[Start of section]

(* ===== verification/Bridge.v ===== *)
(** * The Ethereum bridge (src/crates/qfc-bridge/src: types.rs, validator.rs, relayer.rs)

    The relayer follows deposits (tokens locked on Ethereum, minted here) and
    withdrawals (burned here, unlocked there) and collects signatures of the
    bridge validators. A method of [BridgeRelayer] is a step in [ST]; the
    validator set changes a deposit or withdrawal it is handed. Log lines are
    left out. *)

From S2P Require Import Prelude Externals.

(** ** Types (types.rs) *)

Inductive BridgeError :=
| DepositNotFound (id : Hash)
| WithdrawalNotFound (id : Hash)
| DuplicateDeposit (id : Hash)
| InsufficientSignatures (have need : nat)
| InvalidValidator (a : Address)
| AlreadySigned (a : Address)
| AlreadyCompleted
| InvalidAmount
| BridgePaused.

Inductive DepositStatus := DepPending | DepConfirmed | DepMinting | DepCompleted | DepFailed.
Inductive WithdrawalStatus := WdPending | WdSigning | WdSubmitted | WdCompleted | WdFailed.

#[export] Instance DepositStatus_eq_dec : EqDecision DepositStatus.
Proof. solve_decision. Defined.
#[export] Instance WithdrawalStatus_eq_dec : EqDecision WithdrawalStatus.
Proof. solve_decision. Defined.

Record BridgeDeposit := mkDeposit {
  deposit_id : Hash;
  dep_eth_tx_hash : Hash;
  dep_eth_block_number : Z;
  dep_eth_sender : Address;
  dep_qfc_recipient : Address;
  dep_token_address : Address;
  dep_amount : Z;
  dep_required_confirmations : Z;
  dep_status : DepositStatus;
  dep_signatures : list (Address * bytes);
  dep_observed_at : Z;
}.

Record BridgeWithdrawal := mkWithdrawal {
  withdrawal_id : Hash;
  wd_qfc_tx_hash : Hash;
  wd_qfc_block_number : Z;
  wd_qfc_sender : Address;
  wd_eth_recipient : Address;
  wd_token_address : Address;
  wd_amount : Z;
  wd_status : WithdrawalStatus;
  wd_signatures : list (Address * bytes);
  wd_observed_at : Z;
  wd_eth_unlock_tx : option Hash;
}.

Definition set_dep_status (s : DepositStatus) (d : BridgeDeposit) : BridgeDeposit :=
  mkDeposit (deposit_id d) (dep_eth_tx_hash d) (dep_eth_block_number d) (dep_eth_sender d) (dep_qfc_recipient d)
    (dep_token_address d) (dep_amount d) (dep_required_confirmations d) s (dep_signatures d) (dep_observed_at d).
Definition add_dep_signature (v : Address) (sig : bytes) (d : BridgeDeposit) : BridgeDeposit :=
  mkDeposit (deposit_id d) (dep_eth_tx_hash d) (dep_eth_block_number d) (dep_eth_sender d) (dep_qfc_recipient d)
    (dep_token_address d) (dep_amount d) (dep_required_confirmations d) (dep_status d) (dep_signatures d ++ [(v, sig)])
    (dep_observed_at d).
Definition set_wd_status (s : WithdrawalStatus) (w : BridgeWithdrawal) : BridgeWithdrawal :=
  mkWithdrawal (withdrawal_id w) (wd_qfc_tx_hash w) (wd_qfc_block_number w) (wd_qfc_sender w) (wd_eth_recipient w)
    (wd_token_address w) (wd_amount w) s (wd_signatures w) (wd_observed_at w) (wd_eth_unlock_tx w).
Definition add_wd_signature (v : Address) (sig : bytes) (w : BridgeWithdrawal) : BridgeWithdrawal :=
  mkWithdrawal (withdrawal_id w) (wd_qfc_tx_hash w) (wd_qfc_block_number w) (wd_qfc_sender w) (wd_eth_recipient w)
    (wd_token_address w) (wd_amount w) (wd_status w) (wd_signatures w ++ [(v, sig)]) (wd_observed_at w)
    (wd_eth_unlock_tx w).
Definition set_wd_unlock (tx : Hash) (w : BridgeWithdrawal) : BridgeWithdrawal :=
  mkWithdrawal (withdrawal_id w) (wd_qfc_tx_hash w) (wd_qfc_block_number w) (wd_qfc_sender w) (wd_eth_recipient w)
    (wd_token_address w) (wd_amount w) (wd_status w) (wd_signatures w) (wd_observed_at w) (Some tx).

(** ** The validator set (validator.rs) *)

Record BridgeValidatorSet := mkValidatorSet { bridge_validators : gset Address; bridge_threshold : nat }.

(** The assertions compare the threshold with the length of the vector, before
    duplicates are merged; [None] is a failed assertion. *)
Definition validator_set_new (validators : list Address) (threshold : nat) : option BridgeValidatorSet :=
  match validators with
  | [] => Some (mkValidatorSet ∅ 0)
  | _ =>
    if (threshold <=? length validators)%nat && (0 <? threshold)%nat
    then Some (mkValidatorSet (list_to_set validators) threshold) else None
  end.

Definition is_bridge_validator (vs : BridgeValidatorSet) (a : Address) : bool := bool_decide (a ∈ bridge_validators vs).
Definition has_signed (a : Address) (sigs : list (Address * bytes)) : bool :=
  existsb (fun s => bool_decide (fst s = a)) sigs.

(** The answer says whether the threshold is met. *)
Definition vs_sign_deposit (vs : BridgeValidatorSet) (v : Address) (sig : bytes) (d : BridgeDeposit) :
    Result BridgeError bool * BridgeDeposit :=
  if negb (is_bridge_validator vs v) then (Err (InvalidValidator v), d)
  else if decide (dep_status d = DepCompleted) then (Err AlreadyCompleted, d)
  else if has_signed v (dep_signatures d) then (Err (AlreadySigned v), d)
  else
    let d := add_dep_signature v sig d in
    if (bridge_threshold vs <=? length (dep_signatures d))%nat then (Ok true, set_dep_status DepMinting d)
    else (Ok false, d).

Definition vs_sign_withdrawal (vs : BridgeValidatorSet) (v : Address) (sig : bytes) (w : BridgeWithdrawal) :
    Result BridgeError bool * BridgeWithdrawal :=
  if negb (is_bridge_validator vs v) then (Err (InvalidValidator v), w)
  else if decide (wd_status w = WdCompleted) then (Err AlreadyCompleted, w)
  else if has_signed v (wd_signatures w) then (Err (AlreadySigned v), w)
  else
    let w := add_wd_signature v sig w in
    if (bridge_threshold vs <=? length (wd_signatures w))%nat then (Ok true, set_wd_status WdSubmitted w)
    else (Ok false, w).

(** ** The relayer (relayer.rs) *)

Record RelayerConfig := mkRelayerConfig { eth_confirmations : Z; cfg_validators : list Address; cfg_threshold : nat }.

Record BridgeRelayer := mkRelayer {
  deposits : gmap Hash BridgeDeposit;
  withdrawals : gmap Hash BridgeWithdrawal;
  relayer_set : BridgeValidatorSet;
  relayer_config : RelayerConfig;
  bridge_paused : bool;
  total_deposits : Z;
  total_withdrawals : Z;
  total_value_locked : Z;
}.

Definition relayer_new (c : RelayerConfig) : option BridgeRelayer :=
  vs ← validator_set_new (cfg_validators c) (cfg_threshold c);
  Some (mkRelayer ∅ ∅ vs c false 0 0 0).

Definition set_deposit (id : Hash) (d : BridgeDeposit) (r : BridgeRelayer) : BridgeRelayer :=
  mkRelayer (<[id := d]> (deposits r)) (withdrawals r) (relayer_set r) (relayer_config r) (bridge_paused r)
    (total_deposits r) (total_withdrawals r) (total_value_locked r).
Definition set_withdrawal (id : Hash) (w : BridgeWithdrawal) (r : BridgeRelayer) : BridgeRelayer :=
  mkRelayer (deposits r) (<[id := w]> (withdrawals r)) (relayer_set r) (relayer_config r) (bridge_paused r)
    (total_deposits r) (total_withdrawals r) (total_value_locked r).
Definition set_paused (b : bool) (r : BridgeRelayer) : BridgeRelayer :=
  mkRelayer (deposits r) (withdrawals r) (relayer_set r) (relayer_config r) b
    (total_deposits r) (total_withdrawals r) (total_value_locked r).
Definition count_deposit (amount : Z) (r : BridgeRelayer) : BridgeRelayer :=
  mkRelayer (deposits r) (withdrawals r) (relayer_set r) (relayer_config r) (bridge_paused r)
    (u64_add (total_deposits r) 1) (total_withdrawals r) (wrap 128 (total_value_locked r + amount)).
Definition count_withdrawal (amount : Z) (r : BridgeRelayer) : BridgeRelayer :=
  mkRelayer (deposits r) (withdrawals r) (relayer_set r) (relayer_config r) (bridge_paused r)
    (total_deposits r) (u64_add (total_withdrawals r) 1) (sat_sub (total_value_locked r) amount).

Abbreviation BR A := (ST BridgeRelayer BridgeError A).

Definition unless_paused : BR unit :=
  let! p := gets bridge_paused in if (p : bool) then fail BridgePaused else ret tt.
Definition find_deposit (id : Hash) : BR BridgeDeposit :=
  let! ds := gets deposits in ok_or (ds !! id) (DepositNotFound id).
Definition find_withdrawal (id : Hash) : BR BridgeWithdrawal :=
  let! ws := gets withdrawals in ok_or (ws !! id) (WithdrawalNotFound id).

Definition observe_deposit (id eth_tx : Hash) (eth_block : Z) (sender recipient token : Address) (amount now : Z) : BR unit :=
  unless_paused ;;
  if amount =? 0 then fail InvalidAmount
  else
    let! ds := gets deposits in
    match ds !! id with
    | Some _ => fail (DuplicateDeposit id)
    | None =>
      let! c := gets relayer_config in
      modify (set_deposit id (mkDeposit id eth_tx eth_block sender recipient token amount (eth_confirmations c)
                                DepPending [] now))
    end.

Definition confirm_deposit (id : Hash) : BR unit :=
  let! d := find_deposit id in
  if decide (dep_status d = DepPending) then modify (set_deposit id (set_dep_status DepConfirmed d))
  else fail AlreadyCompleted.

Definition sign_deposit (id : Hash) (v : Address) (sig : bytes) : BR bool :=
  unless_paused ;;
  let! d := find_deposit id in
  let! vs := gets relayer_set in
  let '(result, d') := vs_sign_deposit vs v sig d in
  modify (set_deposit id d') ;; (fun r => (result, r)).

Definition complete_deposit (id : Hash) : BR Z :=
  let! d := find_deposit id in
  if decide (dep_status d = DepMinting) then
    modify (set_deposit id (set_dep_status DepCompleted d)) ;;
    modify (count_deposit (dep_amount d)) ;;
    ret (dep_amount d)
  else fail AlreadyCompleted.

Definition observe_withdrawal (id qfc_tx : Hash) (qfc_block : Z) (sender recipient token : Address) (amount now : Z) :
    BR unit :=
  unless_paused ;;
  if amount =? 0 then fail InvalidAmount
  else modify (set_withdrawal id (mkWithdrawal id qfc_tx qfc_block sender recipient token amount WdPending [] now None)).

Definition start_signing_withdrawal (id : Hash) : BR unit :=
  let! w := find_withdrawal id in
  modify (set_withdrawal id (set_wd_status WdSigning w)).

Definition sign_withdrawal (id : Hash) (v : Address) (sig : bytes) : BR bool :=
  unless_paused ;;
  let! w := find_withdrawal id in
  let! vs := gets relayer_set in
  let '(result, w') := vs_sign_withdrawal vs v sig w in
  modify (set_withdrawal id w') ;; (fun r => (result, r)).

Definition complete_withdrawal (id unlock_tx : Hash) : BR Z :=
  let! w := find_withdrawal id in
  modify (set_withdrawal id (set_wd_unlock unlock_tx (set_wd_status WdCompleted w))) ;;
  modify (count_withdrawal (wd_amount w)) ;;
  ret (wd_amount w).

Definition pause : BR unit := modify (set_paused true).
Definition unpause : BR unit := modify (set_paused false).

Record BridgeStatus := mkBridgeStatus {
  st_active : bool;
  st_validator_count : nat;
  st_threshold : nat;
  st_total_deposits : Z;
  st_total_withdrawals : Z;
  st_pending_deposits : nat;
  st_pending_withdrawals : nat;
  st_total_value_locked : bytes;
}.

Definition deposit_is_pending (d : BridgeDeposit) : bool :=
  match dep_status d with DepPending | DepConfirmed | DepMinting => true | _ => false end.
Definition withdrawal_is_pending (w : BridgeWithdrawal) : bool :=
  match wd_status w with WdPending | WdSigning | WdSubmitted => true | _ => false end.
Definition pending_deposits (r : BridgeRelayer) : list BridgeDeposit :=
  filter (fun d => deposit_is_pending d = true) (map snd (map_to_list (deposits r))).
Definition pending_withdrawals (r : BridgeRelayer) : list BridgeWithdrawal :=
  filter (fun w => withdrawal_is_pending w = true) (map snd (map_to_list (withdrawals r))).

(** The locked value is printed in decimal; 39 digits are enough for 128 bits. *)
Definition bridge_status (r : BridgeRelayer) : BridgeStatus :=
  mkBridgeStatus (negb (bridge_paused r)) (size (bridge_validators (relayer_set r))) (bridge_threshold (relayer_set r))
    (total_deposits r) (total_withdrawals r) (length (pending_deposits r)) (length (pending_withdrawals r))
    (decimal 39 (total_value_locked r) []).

[End of section]

- Your objective: Reprint exactly the lines above that start at the one with "dep_eth_tx_hash : Hash;" and end at the one with "Definition add_dep_signature (v", keeping both and adding none.

- The completed task:
  dep_eth_tx_hash : Hash;
  dep_eth_block_number : Z;
  dep_eth_sender : Address;
  dep_qfc_recipient : Address;
  dep_token_address : Address;
  dep_amount : Z;
  dep_required_confirmations : Z;
  dep_status : DepositStatus;
  dep_signatures : list (Address * bytes);
  dep_observed_at : Z;
}.

Record BridgeWithdrawal := mkWithdrawal {
  withdrawal_id : Hash;
  wd_qfc_tx_hash : Hash;
  wd_qfc_block_number : Z;
  wd_qfc_sender : Address;
  wd_eth_recipient : Address;
  wd_token_address : Address;
  wd_amount : Z;
  wd_status : WithdrawalStatus;
  wd_signatures : list (Address * bytes);
  wd_observed_at : Z;
  wd_eth_unlock_tx : option Hash;
}.

Definition set_dep_status (s : DepositStatus) (d : BridgeDeposit) : BridgeDeposit :=
  mkDeposit (deposit_id d) (dep_eth_tx_hash d) (dep_eth_block_number d) (dep_eth_sender d) (dep_qfc_recipient d)
    (dep_token_address d) (dep_amount d) (dep_required_confirmations d) s (dep_signatures d) (dep_observed_at d).
Definition add_dep_signature (v : Address) (sig : bytes) (d : BridgeDeposit) : BridgeDeposit :=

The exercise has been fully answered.